RS: It's a well-known fact that students involved in music tend to do better in their academics. Yet, in most schools, we are still the first to go when budget cuts hit. This is pretty much a fact of life for most arts educators; we do the best we can. On the other hand, the state of jazz education in this country has grown tremendously in my lifetime.
AAJ: How has jazz education grown?
RS: When I was an undergraduate music student at Brooklyn College in the early 1970s I was told by the chairperson of the department that I should put aside taking lessons from Lee Konitz, and switch to clarinet studies with a classical teacher. Less than ten years later, [Brooklyn College] had a full jazz program at the school, and now every school that considers itself legitimate has jazz studies. I bring my student band to the High School Jazz Festival at Berklee [College of Music] and see literally hundreds of school jazz bands. There are brilliant young jazz players all over the world. Things have gotten better.

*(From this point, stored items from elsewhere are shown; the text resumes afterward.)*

(* ===== verification/ExprCorrect.v ===== *)
(** * The expression compiler is correct

    Running the code of [compile_expr] from the address where it was emitted
    leaves [eval e] in the target register, and stops with the error of [eval]
    when there is one; registers in use, and the state beside them, keep their
    values. The code of [compile_jump] goes to its label exactly when the
    condition asks for it. The proofs are about any program the builder ends
    up with, in whatever code the expression is embedded. *)

From S2P Require Import Prelude Utf8 Float64 Value Str Fp Record Aggregate Program VdbeOps Vfs Wal Pager Vdbe Ast Schema Builder Linking Registry ExprGen ExprEval Steps.
#[local] Open Scope Z_scope.

(** ** Specifications of code *)

Section Code.
Context {E F : Type} `{VfsOps E F} `{SqlFunctions} `{SubqueryCodegen}.
Context (drain : gmap Z bytes -> list (Z * bytes)) (bfuel : nat).
Notation State := (Pager F * (Proc * E))%type.
Notation vst := (Vdbe * State)%type.
Notation yields := (yields drain bfuel).

(** The program [P] that the builder [fb] ends up with. *)
Context (fb : ProgramBuilder) (P : Program).
Hypothesis Hfinish : finish fb = Ok P.
Hypothesis Hsize : zlen (insts fb) < 2 ^ 31.

(** A row: [rowinv] says that the machine is on it, [prot] are the registers it
    lives in. *)
Context (ctx : Ctx) (rowinv : vst -> Prop) (prot is_agg : Z -> Prop).
Context (col : option bytes -> bytes -> Value) (aggs : Z -> Value).

Definition kept (k : Z) (ex : Z -> Prop) (v v' : Vdbe) : Prop := forall r, 0 <= r < k -> ~ ex r -> same_at v v' r.
(** The machine [v] is about to run what the builder emits next. *)
Definition at_code (b b' : ProgramBuilder) (v : Vdbe) (st : State) : Prop :=
  v_program v = P /\ v_pc v = zlen (insts b) /\ next_reg b' <= zlen (v_regs v) /\ rowinv (v, st).
(** It has run it, writing registers in [ex] and new ones. *)
Definition settled (b b' : ProgramBuilder) (ex : Z -> Prop) (v : Vdbe) (s' : vst) : Prop :=
  frame v (fst s') /\ v_pc (fst s') = zlen (insts b') /\ kept (next_reg b) ex v (fst s') /\ rowinv s'.
Definition grows (b b' : ProgramBuilder) : Prop := extends b b' /\ wf_builder b' /\ keeps_unbound b b'.
(** Registers that may be written. *)
Definition free_reg (b : ProgramBuilder) (r : Z) : Prop := 0 <= r < next_reg b /\ ~ prot r.
Definition pre (b : ProgramBuilder) : Prop := wf_builder b /\ 0 <= next_reg b /\ (forall r, prot r -> 0 <= r < next_reg b).
Definition holds_reg (r : Z) (x : Value) (s : vst) : Prop := zget (v_regs (fst s)) r = Some x.
(** Code between [b] and [b'] with the result [o]: from a state where [R]
    holds, it writes old registers in [ex] only and establishes [Q]. *)
Definition code {A} (R : vst -> Prop) (b b' : ProgramBuilder) (ex : Z -> Prop) (o : outcome A) (Q : A -> vst -> Prop) : Prop :=
  grows b b' /\
  (extends b' fb -> forall v st, at_code b b' v st -> R (v, st) ->
   yields (v, st) o (fun x s' => settled b b' ex v s' /\ Q x s')).
(** It leaves the result in [target]. *)
Definition code_ok (b b' : ProgramBuilder) (target : Z) (o : outcome Value) : Prop :=
  code (fun _ => True) b b' (eq target) o (holds_reg target).

(** What the compiler needs of the row it compiles for: code that leaves the
    registers of the row alone keeps it; *)
Class RowQuiet : Prop :=
  row_quiet v v' st : rowinv (v, st) -> quiet v v' -> (forall r, prot r -> same_at v v' r) -> rowinv (v', st).
(** aggregate results are in their registers, and the code of a column reads it. *)
Class RowAccess : Prop := {
  row_agg v st r : rowinv (v, st) -> is_agg r -> zget (v_regs v) r = Some (aggs r);
  row_column q name target b b' :
    compile_column ctx q name target b = (Ok tt, b') -> pre b -> free_reg b target ->
    code_ok b b' target (Ok (col q name)) }.
Context {Hquiet : RowQuiet} {Hrow : RowAccess}.

Lemma grows_refl b : wf_builder b -> grows b b.
Proof. intros. split_and!; [reflexivity|done|by intros l]. Qed.
Lemma grows_trans b1 b2 b3 : grows b1 b2 -> grows b2 b3 -> grows b1 b3.
Proof. intros (? & ? & K1) (? & ? & K2). split_and!; [by etrans|done|intros l Hl; by apply K2, K1]. Qed.
Lemma grows_push i b : wf_builder b -> grows b (push i b).
Proof. intros. split_and!; [apply extends_push|by apply wf_push|by intros l]. Qed.
Lemma grows_set_next_reg r b : wf_builder b -> next_reg b <= r -> grows b (set_next_reg r b).
Proof. intros. split_and!; [by apply extends_set_next_reg|done|by intros l]. Qed.
Lemma grows_regs b b' : grows b b' -> next_reg b <= next_reg b'.
Proof. by intros ([] & _). Qed.
Lemma grows_wf b b' : grows b b' -> wf_builder b'.
Proof. by intros (_ & ? & _). Qed.
Lemma grows_pre b b' : grows b b' -> pre b -> pre b'.
Proof.
  intros Hg (? & ? & Hp). pose proof (grows_regs _ _ Hg). split_and!; [by apply Hg|lia|].
  intros r Hr. specialize (Hp r Hr). lia.
Qed.
Lemma grows_extends b b' : grows b b' -> extends b' fb -> extends b fb.
Proof. intros (? & _) ?. by etrans. Qed.

Lemma settled_refl b b' ex v st : at_code b b' v st -> settled b b ex v (v, st).
Proof. intros (? & ? & ? & ?). split_and!; [apply frame_refl|done|by intros r|done]. Qed.
(** The second of two pieces of code starts where the first ends. *)
Lemma settled_at b1 b2 b3 ex v st s : at_code b1 b3 v st -> settled b1 b2 ex v s -> at_code b2 b3 (fst s) (snd s).
Proof.
  intros (HP & _ & Hn & _) (Hf & Hpc & _ & Hr). destruct s as [v' st'].
  split_and!; [by rewrite (frame_program _ _ Hf)|done|by rewrite (frame_regs _ _ Hf)|done].
Qed.
Lemma at_code_mono b b1 b2 v st : next_reg b1 <= next_reg b2 -> at_code b b2 v st -> at_code b b1 v st.
Proof. intros ? (? & ? & ? & ?). split_and!; try done. lia. Qed.
Lemma kept_trans k1 k2 ex1 ex2 v1 v2 v3 : k1 <= k2 -> kept k1 ex1 v1 v2 -> kept k2 ex2 v2 v3 ->
  kept k1 (fun r => ex1 r \/ ex2 r) v1 v3.
Proof.
  intros Hk H12 H23 r Hr Hex. apply (same_at_trans _ v2); [apply H12|apply H23]; (lia || done || tauto).
Qed.
Lemma kept_weaken k k' (ex ex' : Z -> Prop) v v' : k' <= k -> (forall r, 0 <= r < k' -> ex r -> ex' r) ->
  kept k ex v v' -> kept k' ex' v v'.
Proof. intros Hk Hex Hkept r Hr Hn. apply Hkept; [lia|]. intros He. apply Hn. by apply Hex. Qed.
Lemma settled_trans b1 b2 b3 ex1 ex2 ex v s2 s3 : next_reg b1 <= next_reg b2 ->
  settled b1 b2 ex1 v s2 -> settled b2 b3 ex2 (fst s2) s3 ->
  (forall r, 0 <= r < next_reg b1 -> ex1 r \/ ex2 r -> ex r) -> settled b1 b3 ex v s3.
Proof.
  intros Hn (F1 & _ & K1 & _) (F2 & P2 & K2 & R2) Hex. split_and!; [by eapply frame_trans|done| |done].
  eapply kept_weaken; [reflexivity|exact Hex|]. by eapply kept_trans.
Qed.

(** *** One emitted instruction *)

Lemma fetch b i v : wf_builder b -> extends (push i b) fb -> v_program v = P -> v_pc v = zlen (insts b) ->
  zget (instructions (v_program v)) (v_pc v) = Some i.
Proof. intros Hwf He -> ->. exact (linked_push fb P Hfinish i b Hwf He). Qed.
Lemma zlen_push i b : zlen (insts (push i b)) = zlen (insts b) + 1.
Proof. cbn. by rewrite zlen_app. Qed.
(** It stores [o] in [t]. *)
Lemma store_code b i t v st (o : outcome Value) (Q : Value -> vst -> Prop) :
  pre b -> free_reg b t -> extends (push i b) fb -> at_code b b v st ->
  exec_inst drain bfuel (v_pc v) i (v, st) = result None o (fun x => wrote t x (v_pc v + 1) v) v st ->
  (forall x s', settled b (push i b) (eq t) v s' -> zget (v_regs (fst s')) t = Some x -> Q x s') ->
  yields (v, st) o Q.
Proof.
  intros (Hwf & _ & Hp) [Ht Hnp] He (HP & Hpc & Hn & Hr) Hx HQ.
  apply (yields_inst drain bfuel v st i o _ _ (fetch _ _ _ Hwf He HP Hpc) Hx).
  intros x _. apply HQ; cbn [fst]; [|apply wrote_at; lia].
  split_and!; cbn [fst]; [apply quiet_frame, wrote_quiet|rewrite zlen_push; cbn; lia| |].
  - intros r Hr0 Hne. apply wrote_other; [lia|congruence].
  - apply (row_quiet v); [done|apply wrote_quiet|]. intros r Hpr. apply wrote_other; [lia|]. by intros ->.
Qed.
Lemma push_code b i t (o : outcome Value) R : pre b -> free_reg b t ->
  (forall v st, at_code b b v st -> R (v, st) ->
   exec_inst drain bfuel (v_pc v) i (v, st) = result None o (fun x => wrote t x (v_pc v + 1) v) v st) ->
  code R b (push i b) (eq t) o (holds_reg t).
Proof.
  intros Hpre Ht Hx. split; [apply grows_push, Hpre|]. intros He v st Hat HR.
  apply (store_code b i t v st o _ Hpre Ht He Hat (Hx v st Hat HR)). auto.
Qed.

(** *** Composition *)

Lemma code_bind {A B} R b1 b2 b3 (ex1 ex2 ex : Z -> Prop) (o : outcome A) (f : A -> outcome B) Q1 Q2 :
  code R b1 b2 ex1 o Q1 -> grows b2 b3 -> (forall x, code (Q1 x) b2 b3 ex2 (f x) Q2) ->
  (forall r, 0 <= r < next_reg b1 -> ex1 r \/ ex2 r -> ex r) -> code R b1 b3 ex (o ≫= f) Q2.
Proof.
  intros [G1 C1] G2 C2 Hex. split; [by eapply grows_trans|]. intros He v st Hat HR.
  eapply yields_bind.
  - apply (C1 (grows_extends _ _ G2 He)); [|done]. by apply (at_code_mono _ _ _ _ _ (grows_regs _ _ G2)).
  - cbn beta. intros x [v' st'] [Hs Hq]. pose proof (settled_at _ _ _ _ _ _ _ Hat Hs) as Hat'.
    eapply yields_mono; [apply (C2 x); done|]. cbn beta. intros y s3 [Hs3 HQ]. split; [|done].
    eapply settled_trans; [apply (grows_regs _ _ G1)|exact Hs|exact Hs3|done].
Qed.
Lemma code_keep {A} R b b' (ex : Z -> Prop) (o : outcome A) Q r x : code R b b' ex o Q ->
  0 <= r < next_reg b -> ~ ex r ->
  code (fun s => R s /\ holds_reg r x s) b b' ex o (fun a s => Q a s /\ holds_reg r x s).
Proof.
  intros [G C] Hr Hne. split; [done|]. intros He v st Hat [HR Hx]. eapply yields_mono; [by apply C|].
  cbn beta. intros a s' [Hs HQ]. split_and!; try done. destruct Hs as (_ & _ & Hk & _).
  unfold holds_reg in *. cbn [fst] in Hx. by rewrite (proj1 (Hk r Hr Hne)).
Qed.
Lemma code_conseq {A} (R R' : vst -> Prop) b b' (ex ex' : Z -> Prop) (o : outcome A) (Q Q' : A -> vst -> Prop) :
  code R b b' ex o Q -> (forall s, R' s -> R s) -> (forall r, 0 <= r < next_reg b -> ex r -> ex' r) ->
  (forall a s, Q a s -> Q' a s) -> code R' b b' ex' o Q'.
Proof.
  intros [G C] HR Hex HQ. split; [done|]. intros He v st Hat HR'. eapply yields_mono; [apply C; auto|].
  cbn beta. intros a s' [(F1 & P1 & K1 & R1) ?]. split; [|auto]. split_and!; try done.
  by eapply kept_weaken; [reflexivity|exact Hex|].
Qed.
(** Allocating registers runs nothing. *)
Lemma code_alloc {A} R b b' k (ex ex' : Z -> Prop) (o : outcome A) Q : wf_builder b -> next_reg b <= k ->
  code R (set_next_reg k b) b' ex o Q -> (forall r, 0 <= r < next_reg b -> ex r -> ex' r) -> code R b b' ex' o Q.
Proof.
  intros Hwf Hk [G C] Hex. pose proof (grows_set_next_reg k b Hwf Hk) as G0. split; [by eapply grows_trans|].
  intros He v st Hat HR. eapply yields_mono; [by apply (C He)|]. cbn beta.
  intros a s' [(F1 & P1 & K1 & R1) HQ]. split; [|done]. split_and!; try done.
  eapply kept_weaken; [|exact Hex|exact K1]. cbn. lia.
Qed.
Lemma pre_set_next_reg b k : pre b -> next_reg b <= k -> pre (set_next_reg k b).
Proof. intros (? & ? & Hp) ?. split_and!; [done|cbn; lia|]. intros r Hr. specialize (Hp r Hr). cbn. lia. Qed.
Lemma free_fresh b k r : pre b -> next_reg b <= r < k -> free_reg (set_next_reg k b) r.
Proof. intros (? & ? & Hp) ?. split; [cbn; lia|]. intros Hr. specialize (Hp r Hr). lia. Qed.
Lemma free_grows b b' r : grows b b' -> free_reg b r -> free_reg b' r.
Proof. intros Hg [Hr ?]. pose proof (grows_regs _ _ Hg). split; [lia|done]. Qed.

(** ** The compiler of expressions *)

Notation ceval := (eval ctx col aggs).
Definition Spec (e : Expr) : Prop := forall target b b',
  compile_expr ctx e target b = (Ok tt, b') -> pre b -> free_reg b target -> code_ok b b' target (ceval e).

AAJ: If you were speaking to parents, teachers, administrators and political leaders, what would you advise them to do to make sure things keep getting better?
RS: To be a jazz musician you must have discipline, creativity, intelligence and analytical and critical thinking, the same skills that will lead to success in a wide variety of careers. Plus, you get to experience and appreciate America's greatest contribution to world culture.
Ray Scro, Bop+The Ray Scro Quintet (Self Produced, 2011)
This Old House, Live Adobe Blues (Self Produced, 2007)
Vinnie Zummo, Swinging Guitar Sounds of Young America (Vaz Music, 2006)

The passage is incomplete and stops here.